Does everyone have a junk drawer? For those unfamiliar, it’s that drawer in the kitchen that catches everything necessary and unnecessary for daily living. It contains necessary items like staples, pencils, a loose adhesive bandage, a tape measure, a screwdriver and various other small items. It also contains a lot of unnecessary items like random keys (you have no idea what they go to), broken reading glasses (you kept them just in case you couldn’t find your good ones), plastic ice cream spoons, business cards from encounters long forgotten, a floppy disk (not functional for the last three decades) and so much more.

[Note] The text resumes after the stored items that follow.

Lemma insert_value_ok h vs v :
  hist_of h vs -> Forall bucket_ok vs -> bucket_ok v -> 0 <= sum vs -> sum (vs ++ [v]) < 2 ^ 64 ->
  Z.of_nat (length (vs ++ [v])) < 2 ^ 64 ->
  hist_of (insert_value h v) (vs ++ [v]).
Proof.
  intros [H1 H2 H3 H4 H5 H6 H7] Hvs Hv Hs Hsum Hlen. unfold bucket_ok in *.
  rewrite sum_snoc in Hsum. rewrite length_app in Hlen. cbn [length] in Hlen.
  assert (Eb : u32 (i32 (v / BUCKET_SIZE)) = v / BUCKET_SIZE).
  { unfold BUCKET_SIZE. assert (0 <= v / 1000 < 2 ^ 31) by (split; [apply Z.div_pos|apply Z.div_lt_upper_bound]; lia).
    clear -H. word_lia. }
  unfold insert_value. rewrite Eb. destruct (map_at (buckets h) (v / BUCKET_SIZE)) as [c m] eqn:Em.
  pose proof (map_at_insert (buckets h) (v / BUCKET_SIZE) (u64 (c + 1))) as Hm. rewrite Em in Hm. cbn [snd] in Hm.
  assert (Ec : c = in_bucket vs (v / BUCKET_SIZE)).
  { unfold map_at in Em. destruct (buckets h !! (v / BUCKET_SIZE)) as [c'|] eqn:E; injection Em as <- _; [by apply H7|].
    destruct (in_bucket_nonneg vs (v / BUCKET_SIZE)). apply Z.le_antisymm; [done|]. apply Z.nlt_ge. intros Hpos.
    apply H6 in Hpos as [? ?]. congruence. }
  pose proof (in_bucket_nonneg vs (v / BUCKET_SIZE)) as Hb.
  assert (Hpos : forall x, x ∈ vs -> 0 < x) by (intros x Hx; rewrite Forall_forall in Hvs; by apply Hvs).
  split; cbn [h_count h_total h_min h_max buckets].
  - rewrite H1, length_app, u64_id; simpl; lia.
  - rewrite H2, sum_snoc, u64_id; lia.
  - assert (E : match vs ++ [v] with [] => False | _ => True end) by (by destruct vs).
    destruct (vs ++ [v]) as [|x l] eqn:El; [done|]. rewrite <- El. apply elem_of_app.
    destruct (Z.ltb_spec v (h_min h)); [right; by apply list_elem_of_singleton|]. cbn [orb].
    destruct (Z.eqb_spec (h_min h) 0); [right; by apply list_elem_of_singleton|]. left. by destruct vs.
  - destruct (vs ++ [v]) as [|x l] eqn:El; [by destruct vs|]. rewrite <- El. apply elem_of_app.
    destruct (Z.ltb_spec (h_max h) v); [right; by apply list_elem_of_singleton|]. left. destruct vs; [lia|done].
  - intros x [Hx|Hx]%elem_of_app.
    + destruct (H5 x Hx). pose proof (Hpos x Hx).
      destruct (Z.ltb_spec (h_max h) v), (Z.ltb_spec v (h_min h)), (Z.eqb_spec (h_min h) 0) as [E0|]; simpl; try lia;
        destruct vs; [by apply elem_of_nil in Hx|pose proof (Hpos _ H3); lia
                     |by apply elem_of_nil in Hx|pose proof (Hpos _ H3); lia].
    + apply list_elem_of_singleton in Hx as ->.
      destruct (Z.ltb_spec (h_max h) v), (Z.ltb_spec v (h_min h)), (Z.eqb_spec (h_min h) 0); simpl; lia.
  - intros b. rewrite Hm, in_bucket_snoc. destruct (in_bucket_nonneg vs b). case_decide as Hd.
    + subst b. rewrite lookup_insert_eq. split; [lia|by eexists].
    + rewrite lookup_insert_ne, H6 by done. by rewrite Z.add_0_r.
  - intros b c'. rewrite Hm, in_bucket_snoc. case_decide as Hd.
    + subst b. rewrite lookup_insert_eq. intros [= <-]. rewrite u64_id; lia.
    + rewrite lookup_insert_ne by done. intros Hc. rewrite Z.add_0_r. by apply H7.
Qed.

(** ** Printing the histogram *)

Definition count_at (m : gmap Z Z) (b : Z) : Z := default 0 (m !! b).

(** The buckets from [i] on that are not empty. *)
Definition nonempty (m : gmap Z Z) (i n : Z) : list (Z * Z) :=
  omap (fun b => if 0 <? count_at m b then Some (b, count_at m b) else None) (seqZ i n).

Lemma nonempty_cons m i top :
  i < top -> nonempty m i (top - i) =
    (if 0 <? count_at m i then (i, count_at m i) :: nonempty m (i + 1) (top - (i + 1))
     else nonempty m (i + 1) (top - (i + 1))).
Proof.
  intros Hi. unfold nonempty. rewrite (seqZ_cons i) by lia. csimpl.
  replace (Z.pred (top - i)) with (top - (i + 1)) by lia. replace (Z.succ i) with (i + 1) by lia.
  by destruct (0 <? count_at m i).
Qed.

Lemma size_range (i : Z) : 0 <= i -> size (list_to_set (seqZ 0 i) : gset Z) = Z.to_nat i.
Proof. intros Hi. rewrite size_list_to_set by apply NoDup_seqZ. apply length_seqZ. Qed.

(** The map has more entries than [i] exactly when one is still to come. *)
Lemma size_above (m : gmap Z Z) (i top : Z) :
  0 <= i <= top -> (forall k, is_Some (m !! k) -> 0 <= k < top) ->
  (forall k, 0 <= k < i -> is_Some (m !! k)) ->
  (i < top -> is_Some (m !! (top - 1))) ->
  (Z.of_nat (size m) <=? i) = bool_decide (i = top).
Proof.
  intros Hi Hkeys Hlow Htop. rewrite <- size_dom. case_bool_decide as Heq.
  - apply Z.leb_le. subst i.
    assert (dom m ⊆ list_to_set (seqZ 0 top)) as Hsub%subseteq_size.
    { intros k Hk%elem_of_dom%Hkeys. apply elem_of_list_to_set, elem_of_seqZ. lia. }
    rewrite size_range in Hsub by lia. lia.
  - apply Z.leb_gt.
    assert ({[top - 1]} ∪ list_to_set (seqZ 0 i) ⊆ dom m) as Hsub%subseteq_size.
    { intros k [->%elem_of_singleton|Hk]%elem_of_union; apply elem_of_dom; [apply Htop; lia|].
      apply Hlow. apply elem_of_list_to_set, elem_of_seqZ in Hk. lia. }
    rewrite size_union, size_singleton, size_range in Hsub; [lia|lia|].
    apply disjoint_singleton_l. rewrite elem_of_list_to_set, elem_of_seqZ. lia.
Qed.

Lemma bucket_loop_ok fuel i m top :
  0 <= i <= top -> (forall k, is_Some (m !! k) -> 0 <= k < top) ->
  (forall k, 0 <= k < i -> is_Some (m !! k)) ->
  (i < top -> is_Some (m !! (top - 1))) -> top - i <= Z.of_nat fuel ->
  exists m', bucket_loop fuel i m = Some (nonempty m i (top - i), m')
    /\ (forall k, count_at m' k = count_at m k) /\ (forall k, is_Some (m' !! k) <-> 0 <= k < top).
Proof.
  revert i m. induction fuel as [|fuel IH]; intros i m Hi Hkeys Hlow Htop Hf; cbn [bucket_loop];
    rewrite (size_above m i top) by done; case_bool_decide as Heq; try lia.
  - exists m. subst. rewrite Z.sub_diag. split; [done|]. split; [done|]. by split; [apply Hkeys|apply Hlow].
  - exists m. subst. rewrite Z.sub_diag. split; [done|]. split; [done|]. by split; [apply Hkeys|apply Hlow].
  - assert (Hat : exists m1, map_at m i = (count_at m i, m1) /\ is_Some (m1 !! i)
      /\ (forall k, k <> i -> m1 !! k = m !! k) /\ (forall k, count_at m1 k = count_at m k)).
    { unfold map_at, count_at. destruct (m !! i) as [c|] eqn:E.
      - exists m. rewrite E. split_and!; [done|by eexists|done|done].
      - exists (<[i := 0]> m). rewrite lookup_insert_eq. split_and!; [done|by eexists| |].
        + intros k Hk. by rewrite lookup_insert_ne.
        + intros k. destruct (decide (k = i)) as [->|Hk]; [by rewrite lookup_insert_eq, E|].
          by rewrite lookup_insert_ne. }
    destruct Hat as (m1 & -> & H1 & H2 & H3).
    destruct (IH (i + 1) m1) as (m' & -> & Hm' & Hk'); [lia| | | |lia|].
    + intros k Hk. destruct (decide (k = i)) as [->|Hne]; [lia|]. rewrite H2 in Hk by done. by apply Hkeys.
    + intros k Hk. destruct (decide (k = i)) as [->|Hne]; [done|]. rewrite H2 by done. apply Hlow. lia.
    + intros Hlt. destruct (decide (top - 1 = i)) as [->|Hne]; [done|]. rewrite H2 by done. apply Htop. lia.
    + exists m'. split; [|split; [intros k; by rewrite Hm', H3|done]].
      assert (Hn : nonempty m1 (i + 1) (top - (i + 1)) = nonempty m (i + 1) (top - (i + 1))).
      { unfold nonempty. apply list_omap_ext. apply Forall_Forall2_diag, Forall_true. intros k. by rewrite H3. }
      rewrite Hn, (nonempty_cons m i) by lia. by destruct (0 <? count_at m i).
Qed.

Is there anyone who does not have this drawer in their home?!? If so, you are an anomaly.

Transitions are often an impetus for cleaning out the junk drawer. We reluctantly toss those things that are unnecessary (I say reluctantly because we still entertain the thought they might be needed) and we properly organize and store those things that are necessary. Weeks away from retirement and a move, I find myself sifting through the junk drawer…and the file cabinets…and the closets…and the recesses of my soul. The story is the same in every venue.

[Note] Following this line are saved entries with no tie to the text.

(* ===== verification/Client.v ===== *)
(** * Client: the load generator

    Models the client of [src/src/c++/apps/client/client.hh]: building a request
    ([gen_next_req]), sending it ([send_request]) and playing a schedule
    ([play_schedule], with its loops), over the [UdpContext] of [Udp].  The NIC,
    the clock and the time stamp counter are an environment that the calls
    take along; requests are the elements of the client's vector, a pointer to
    one is its index. *)
From S2P Require Import Prelude Fail Interfaces Mempool Context Ring Bytes NetWorker System Requests Udp Schedule.
Import Udp Schedule.

Module Client.

Record client (P : Type) : Type := mk_client {
  cl_id : Z;
  cl_udp : UdpContext;
  mbuf_pool : P;
  cl_requests : list ClientRequest;
  send_offset : Z;
  next_cr : option Z;
  max_concurrency : Z
}.
Arguments mk_client {P} _ _ _ _ _ _ _.
Arguments cl_id {P} _.
Arguments cl_udp {P} _.
Arguments mbuf_pool {P} _.
Arguments cl_requests {P} _.
Arguments send_offset {P} _.
Arguments next_cr {P} _.
Arguments max_concurrency {P} _.

(** [worker_id << 27], the bits that tell the clients apart. *)
Definition client_bits (worker_id : Z) : Z := u32 (Z.shiftl worker_id 27).

Definition set_id (i : Z) (q : ClientRequest) : ClientRequest :=
  mk_cr i (cr_mbuf q) (run_ns q) (cr_type q) (sending q) (completed q) (cr_schedule_id q).
Definition set_mbuf (b : Z) (q : ClientRequest) : ClientRequest :=
  mk_cr (cr_id q) b (run_ns q) (cr_type q) (sending q) (completed q) (cr_schedule_id q).
Definition set_sending (t : Z) (q : ClientRequest) : ClientRequest :=
  mk_cr (cr_id q) (cr_mbuf q) (run_ns q) (cr_type q) t (completed q) (cr_schedule_id q).
Definition set_completed (t : Z) (q : ClientRequest) : ClientRequest :=
  mk_cr (cr_id q) (cr_mbuf q) (run_ns q) (cr_type q) (sending q) t (cr_schedule_id q).

(** [IXMessage]: its bytes, and where the request id is in them. *)
Definition ix_message (type client_id req_id runNs : Z) : list Z :=
  le_bytes 2 type ++ le_bytes 2 42 ++ replicate 12 0 ++ le_bytes 2 client_id ++ le_bytes 4 req_id
    ++ le_bytes 4 42 ++ le_bytes 8 runNs ++ le_bytes 8 0.
Definition IX_REQ_ID : Z := 18.

(** Where a response carries the request id. *)
Definition rid_offset (pt : pkt_type) : Z := match pt with IX => IX_REQ_ID | _ => 0 end.

Section operations.
Context {P : Type} `{Allocator P} {N : Type}.
Variable mtod : Z -> Z.
Variable rx_burst : N -> Z -> list Z * N.
Variable tx_burst : N -> packets -> list Z -> Z * N.
Variable take_time : N -> Z * N.
Variable rdtscp : N -> Z * N.
Variable l4_field : Z -> Z.
Variable PKT_TX_IP_CKSUM : Z.

Definition set_reqs (r : list ClientRequest) (c : client P) : client P :=
  mk_client (cl_id c) (cl_udp c) (mbuf_pool c) r (send_offset c) (next_cr c) (max_concurrency c).
Definition set_udp (u : UdpContext) (c : client P) : client P :=
  mk_client (cl_id c) u (mbuf_pool c) (cl_requests c) (send_offset c) (next_cr c) (max_concurrency c).
Definition set_next_cr (i : option Z) (c : client P) : client P :=
  mk_client (cl_id c) (cl_udp c) (mbuf_pool c) (cl_requests c) (send_offset c) i (max_concurrency c).
Definition set_pool (p : P) (c : client P) : client P :=
  mk_client (cl_id c) (cl_udp c) p (cl_requests c) (send_offset c) (next_cr c) (max_concurrency c).

(** The payload of a request, by packet type: the buffer behind the headers
    and the payload length. *)
Definition write_payload (pt : pkt_type) (pkt_size worker_id : Z) (q : ClientRequest) (r : list Z)
  : outcome (list Z * Z) :=
  match pt with
  | IX =>
    r ← blit r 0 (ix_message (u16 (cr_type q)) (u16 worker_id) (cr_id q) (run_ns q));
    Ok (r, l4_field 42)
  | RAW =>
    r ← store 4 r 0 (cr_id q);
    r ← blit r 4 (replicate (Z.to_nat (u64 (pkt_size - 4))) 1);
    Ok (r, l4_field pkt_size)
  | PSP_MB =>
    r ← store 4 r 0 (cr_id q);
    r ← store 4 r 4 (cr_type q);
    r ← store 4 r 8 4;
    r ← store 4 r 12 (run_ns q);
    Ok (r, l4_field (4 * 4))
  | PT_UNKNOWN => Panic SIGABRT
  end.

Definition gen_next_req (pt : pkt_type) (pkt_size send_index : Z) (c : client P) (m : packets)
  : outcome (Z * client P * packets) :=
  match next_cr c with
  | Some _ => Ok (0, c, m)
  | None =>
    let i := u32 (send_index + send_offset c) in
    q ← arr_get (cl_requests c) i;
    let q := set_id (Z.lxor (cr_id q) (client_bits (cl_id c))) q in
    reqs ← arr_set (cl_requests c) i q;
    let c := set_next_cr (Some i) (set_reqs reqs c) in
    _ ← PSP_TRUE EINVAL (cr_mbuf q =? NULL);
    '(e, mbuf, _, pool) ← get_mbuf mtod (cr_mbuf q) NULL (mbuf_pool c);
    let c := set_pool pool c in
    if e =? ENOMEM then Ok (EAGAIN, c, m)
    else
      let q := set_mbuf mbuf q in
      reqs ← arr_set (cl_requests c) i q;
      let c := set_reqs reqs c in
      pkt ← get_pkt m mbuf;
      '(r, l4) ← write_payload pt pkt_size (cl_id c) q (room pkt);
      Ok (0, c, <[mbuf := with_room pkt l4 r]> m)
  end.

Over time, our souls collect a lot of should haves and shames. They nestle themselves among the happier facets of our living and junk us up—taking away a measure of our joy. It’s a healthy habit to sift through our souls every once-in-a-while and rid ourselves of these thoughts. Most of us do it reluctantly, thinking we’re supposed to hang onto the pain and guilt for some reason. Ultimately, throwing this stuff away is the right thing to do. Looking back over these last eight years, there are things I should have done, might have done, could have avoided, and could have done better. There are decisions, relationships, processes and directions that might have been shaped better. I’m trusting we’ll all be graceful to one another with regard to our messiness and choose to simply celebrate the best of our time together. Thank you for all the hugs, cards, blessings and best wishes thus far. The Apostle Paul admonished us to, “…hold fast to what is good.” I can tell we are healthily choosing to hang onto all that is good…and there’s been a lot of good!